Resignation ends the story, right? Hah! This is Washington, where people can make political hay about anything. (Except hay-subsidy earmarks; there's a gentlemen's agreement to leave those alone.)

Some predict the Foley mess will kill the GOP's chances to hold the House; if so, that suggests that the voters, as many suspect, are just making it up as they go along. They'd vote GOP because gas prices came down _ as if Speaker Dennis Hastert personally brought in a gusher _ but they'd vote Dem because the other side had an ooky perv in its ranks.

Of course it's different if the House leadership knew the sordid details and did nothing, but that's unlikely. It's one thing to say ``Boys will be boys,'' but it's another when there's an actual boy involved.

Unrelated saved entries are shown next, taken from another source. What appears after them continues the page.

Lemma handled_call_indirect s0 s f fs :
  reading s0 s → inv s0 (f :: fs) →
  handled (prepare_call_indirect module func) s0 s
    (steps (decode_op (opcode_code WASM_OP_CALL_INDIRECT) (l_mem s0) p_end (l_p s)) (f :: fs)).
Proof.
  intros Hr Hi P Q HQ HP. change (decode_op _ _ _ _) with
    (imm (loader_leb_uint32 (l_mem s0) (l_p s) p_end) (fun t p =>
       if check_buf p p_end 1 then Some (ICallIndirect t (load_Z (l_mem s0) p 1), p + 1) else None)) in *.
  destruct Hmodule as [Hts _ _ _ _ (Ht1&Ht2&Ht3)]. pose proof (rd_mem _ _ Hr) as Em.
  apply wp_bind. eapply wp_read_leb_uint32; [by eapply lost_reading|..]; rewrite Em;
    [|intros E; rewrite E in *; by apply HP].
  intros v q E. rewrite E in *. cbn [imm] in *.
  pose proof (loader_leb_uint32_span _ _ _ _ _ E) as [_ Hv].
  apply wp_bind. apply wp_bind, wp_get. cbn [l_p set_l_p].
  destruct (check_buf q p_end 1); [|apply wp_fail, refused_wrong; [by eapply lost_reading, Hi; apply reading_move|by apply HP]].
  apply wp_ret. apply wp_bind, wp_read_uint8. cbn [l_p l_mem set_l_p]. rewrite Em in *.
  set (b := load_Z (l_mem s0) q 1) in *. set (s1 := set_l_p (q + 1) (set_l_p q s)).
  assert (reading s0 s1) as Hr1 by (by do 2 apply reading_move).
  assert (∀ msg, has_table module b = false → refused P (failed_with msg s1)) as Hno.
  { intros msg Hf. apply refused_wrong; [by eapply lost_reading|]. apply HP, steps_none.
    cbn [Typing.type_instr]. by rewrite Hf. }
  apply wp_bind. unfold check_table_index, has_table in *.
  unfold uint32. rewrite wrap_small by lia.
  destruct (Z.eqb_spec b 0) as [Eb|]; cbn [negb]; [|by apply wp_fail, Hno]. rewrite Eb in *. cbn [Z.eqb andb] in *.
  destruct (Z.leb_spec (import_table_count module + table_count module) 0).
  { apply wp_fail, Hno. rewrite (proj2 (Z.ltb_ge 0 _)); [done|lia]. }
  apply wp_ret. refine ((_ : handled _ s0 s1 (steps (Some (ICallIndirect v 0, q + 1)) (f :: fs))) P Q HQ HP).
  assert (type_instr (ICallIndirect v 0) (f :: fs) = match index (m_types module) v with
    | Some t => on_top (fun f => pop VALUE_TYPE_I32 f ≫= call_opds t) (f :: fs) | None => None end) as Et.
  { cbn [Typing.type_instr]. unfold has_table. cbn [Z.eqb andb]. by rewrite (proj2 (Z.ltb_lt 0 _)) by lia. }
  destruct (Z.leb_spec (zlen (m_types module)) v).
  - rewrite steps_none by (by rewrite Et, index_none). intros P' Q' _ HP'. apply wp_bind.
    eapply wp_pop; [by eapply inv_reading|done| |intros _; by apply HP'].
    intros f' s' _ Hi' _. apply wp_fail, refused_wrong; [|by apply HP']. by eapply (lost_reading s').
  - destruct (index_some (m_types module) v) as [t Ev]; [lia|]. rewrite Ev in Et.
    eapply (handled_does _ (fun f => pop VALUE_TYPE_I32 f ≫= call_opds t)); [done|done| |by rewrite Et].
    apply does_seq; [by apply does_pop|]. unfold lbind, at_index, mbind. rewrite Ev. unfold lret, mret.
    apply does_call. by eapply index_Forall.
Qed.

(** * Branches *)

(** No integer from [p] on is the label 2^32 - 1, whose successor is 0 in C. *)
Definition tame (m : mem) (p : Z) : Prop :=
  ∀ a v q, p <= a → loader_leb_uint32 m a p_end = Some (v, q) → v < 2 ^ 32 - 1.

Lemma wp_branch s f fs (P : Prop) Q :
  inv s (f :: fs) → tame (l_mem s) (l_p s) →
  (∀ l q f' s', loader_leb_uint32 (l_mem s) (l_p s) p_end = Some (l, q) →
     branch_opds Loader (f :: fs) l f = Some f' → inv s' (f' :: fs) → kept (set_l_p q s) s' →
     Q (zlen (f :: fs) - l - 1) s') →
  (loader_leb_uint32 (l_mem s) (l_p s) p_end = None → P) →
  (∀ l q, loader_leb_uint32 (l_mem s) (l_p s) p_end = Some (l, q) →
     branch_opds Loader (f :: fs) l f = None → P) →
  wp (check_branch_block func) Q (refused P) s.
Proof.
  intros Hi Ht HQ HP1 HP2. assert (lost h0 s) as Hl by (by eapply (lost_reading s)).
  apply wp_bind. eapply wp_read_leb_uint32; [done| |done]. intros l q E.
  pose proof (loader_leb_uint32_span _ _ _ _ _ E) as [_ Hv]. pose proof (Ht _ _ _ (Z.le_refl _) E) as Hw.
  apply wp_bind. eapply wp_check_br; [by eapply inv_reading, Hi|lia| |by eapply HP2].
  intros f' s' Eb Hi' K. pose proof Hi' as [_ (c'&Hok'&_)]. pose proof Hok' as [Hc' _ (bs&_&_&E1&_) _].
  apply wp_bind. eapply wp_ctx; [done|]. apply wp_ret. rewrite E1, zlen_cons, <- (zlen_cons f). by eapply HQ.
Qed.

Lemma kept_move s s' q : kept (set_l_p q s) s' →
  l_mem s' = l_mem s ∧ l_p s' = q ∧ max_cells s <= max_cells s' ∧ max_blocks s <= max_blocks s'.
Proof. by intros [? ? ? ?]. Qed.

Lemma handled_br (pre : L unit) gpre (post : L unit) gpost (i : Z → instr) s0 s f fs :
  reading s0 s → inv s0 (f :: fs) → tame (l_mem s0) (l_p s) → does pre gpre → does post gpost →
  (∀ g g', gpre g = Some g' → same_block g g') →
  (∀ l st, type_instr (i l) st = on_top (fun g => gpre g ≫= fun g => branch_opds Loader st l g ≫= gpost) st) →
  (∀ g g' st l, same_block g g' → branch_opds Loader (g' :: st) l g' = branch_opds Loader (g :: st) l g') →
  handled (pre ;+ (check_branch_block func ;+ post)) s0 s
    (steps (index_instr i (l_mem s0) p_end (l_p s)) (f :: fs)).
Proof.
  intros Hr Hi Ht Hpre Hpost Hsame Et Hbr P Q HQ HP. unfold index_instr in *.
  pose proof (rd_mem _ _ Hr) as Em. destruct (maxima_reading _ _ Hr) as [M1 M2].
  assert (∀ l q, loader_leb_uint32 (l_mem s0) (l_p s) p_end = Some (l, q) →
    (gpre f ≫= fun g => branch_opds Loader (f :: fs) l g ≫= gpost) = None → P) as HP2.
  { intros l q E En. rewrite E in HP. apply HP, steps_none. rewrite Et. cbn [on_top]. by rewrite En. }
  assert (loader_leb_uint32 (l_mem s0) (l_p s) p_end = None → P) as HP1 by (intros E; rewrite E in HP; by apply HP).
  apply wp_bind. eapply Hpre; [by eapply inv_reading| |].
  2:{ intros E. destruct (loader_leb_uint32 (l_mem s0) (l_p s) p_end) as [[l q]|] eqn:El; [|by apply HP1].
      eapply HP2; [done|]. by rewrite E. }
  intros f1 s1 E1 Hi1 [K1 K2 K3 K4]. pose proof (Hsame _ _ E1) as Hs1. rewrite Em in K1.
  apply wp_bind. eapply wp_branch; [done|by rewrite K1, K2|..]; rewrite ?K1, ?K2.
  2:{ exact HP1. }
  2:{ intros l q E Eb. rewrite (Hbr f) in Eb by done. eapply HP2; [done|]. rewrite E1. cbn. by rewrite Eb. }
  intros l q f2 s2 E Eb Hi2 K%kept_move. destruct K as (J1&J2&J3&J4). rewrite (Hbr f) in Eb by done.
  eapply Hpost; [done| |].
  - intros f3 s3 E3 Hi3 [I1 I2 I3 I4]. eapply (HQ q (f3 :: fs)).
    + rewrite E. cbn [imm steps]. rewrite Et. cbn [on_top]. rewrite E1. cbn. rewrite Eb. cbn. by rewrite E3.
    + constructor; [done|congruence| |lia|lia]. rewrite I1, J1, K1. apply unchanged_refl.
  - intros E3. eapply HP2; [done|]. rewrite E1. cbn. rewrite Eb. cbn. by rewrite E3.
Qed.

(** Only the label and the type of a block matter to a branch. *)
Lemma branch_same g g' st l h : same_block g g' → branch_opds Loader (g' :: st) l h = branch_opds Loader (g :: st) l h.
Proof.
  intros (E1&E2&E3&E4). unfold branch_opds. rewrite !index_cons. destruct (l =? 0); [|done].
  unfold label_types. by rewrite E1, E2.
Qed.

Lemma exact_rev_same ts : ∀ f f', exact_rev ts f = Some f' → same_block f f'.
Proof.
  induction ts as [|t ts IH]; intros f f'; [by intros [= <-]|]. cbn [exact_rev]. unfold pop_exact.
  destruct (c_opds f) as [|[t'|] os]; [done| |done]. destruct (t' =? t); [|done]. intros E%IH. exact E.
Qed.

Lemma takes_same d ts f f' : takes d ts f = Some f' → same_block f f'.
Proof.
  unfold takes. destruct d; [apply pop_rev_same..|].
  destruct (c_unreachable f); [apply pop_rev_same|apply exact_rev_same].
Qed.

Lemma branch_opds_same d st l f f' : branch_opds d st l f = Some f' → same_block f f'.
Proof.
  unfold branch_opds. destruct (index st l) as [t|]; [|done]. destruct (takes _ _ _) as [g|] eqn:E; [|done].
  intros [= <-]. by apply takes_same in E.
Qed.

End step.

Does this say anything about conservative ideas in general? Yes! All Rethuglicans are seething, twisted sickos who use morality to shroud their chancrous nature! Right. Sure. You see that brand of logic on the right as well, and it's natural; partisans can't resist the delicious temptation to link private behavior to the legitimacy of the ideas put forth by the miscreant.

But it's not that simple. You might say that taxes are theft, but if a liberal politician swiped money from an orphans' fund, it doesn't prove that liberalism is predicated on theft, nor invalidate established constitutional opinions about the income tax.

Likewise, when someone who has bleated long and loud about the need for high moral standards gets caught engaging in keyboard-assisted frottage, it does not mean that there are no high moral standards. It means that in addition to his other failings, he's a hypocrite.

There are worse sins.

None so juicy, though. Nothing relieves our own throbbing consciences like the exposure of hypocrisy in high places, but this doesn't reflect well on us. Indignation over hypocrisy is an adolescent emotion. It supposes no one should honor a higher ideal in words unless one follows it in every deed; it holds out hypocrisy as a sin greater than the actual transgression.

Many on the left, for example, grind their teeth at the mention of ``family values'' because they think it really means Promise Keepers in feed-store caps beating their pregnant wives with Bibles, or happy, shiny people who always keep a sack of rocks handy in case it becomes legal to stone gays. ``Family values'' is a rather indistinct concept, and even the people who use the phrase don't quite know what it means, but let one Republican be caught in a motel getting paddled by a bored call girl dressed up like a U.N. peacekeeper, and the cawing begins: So much for family values!

Just because some people fail to live up to particular ideas doesn't mean those ideas aren't important. Getting caught doing something you said was wrong doesn't mean it's really right.

We're all fallible mortals down here, but that doesn't mean no one can offer opinions about how we best might live. There are higher ideals that transcend the clay-footed stumblings of the people who speak in their name. A qualified hurrah for hypocrisy, then.

None of this applies to Rep. Foley, incidentally. Creep.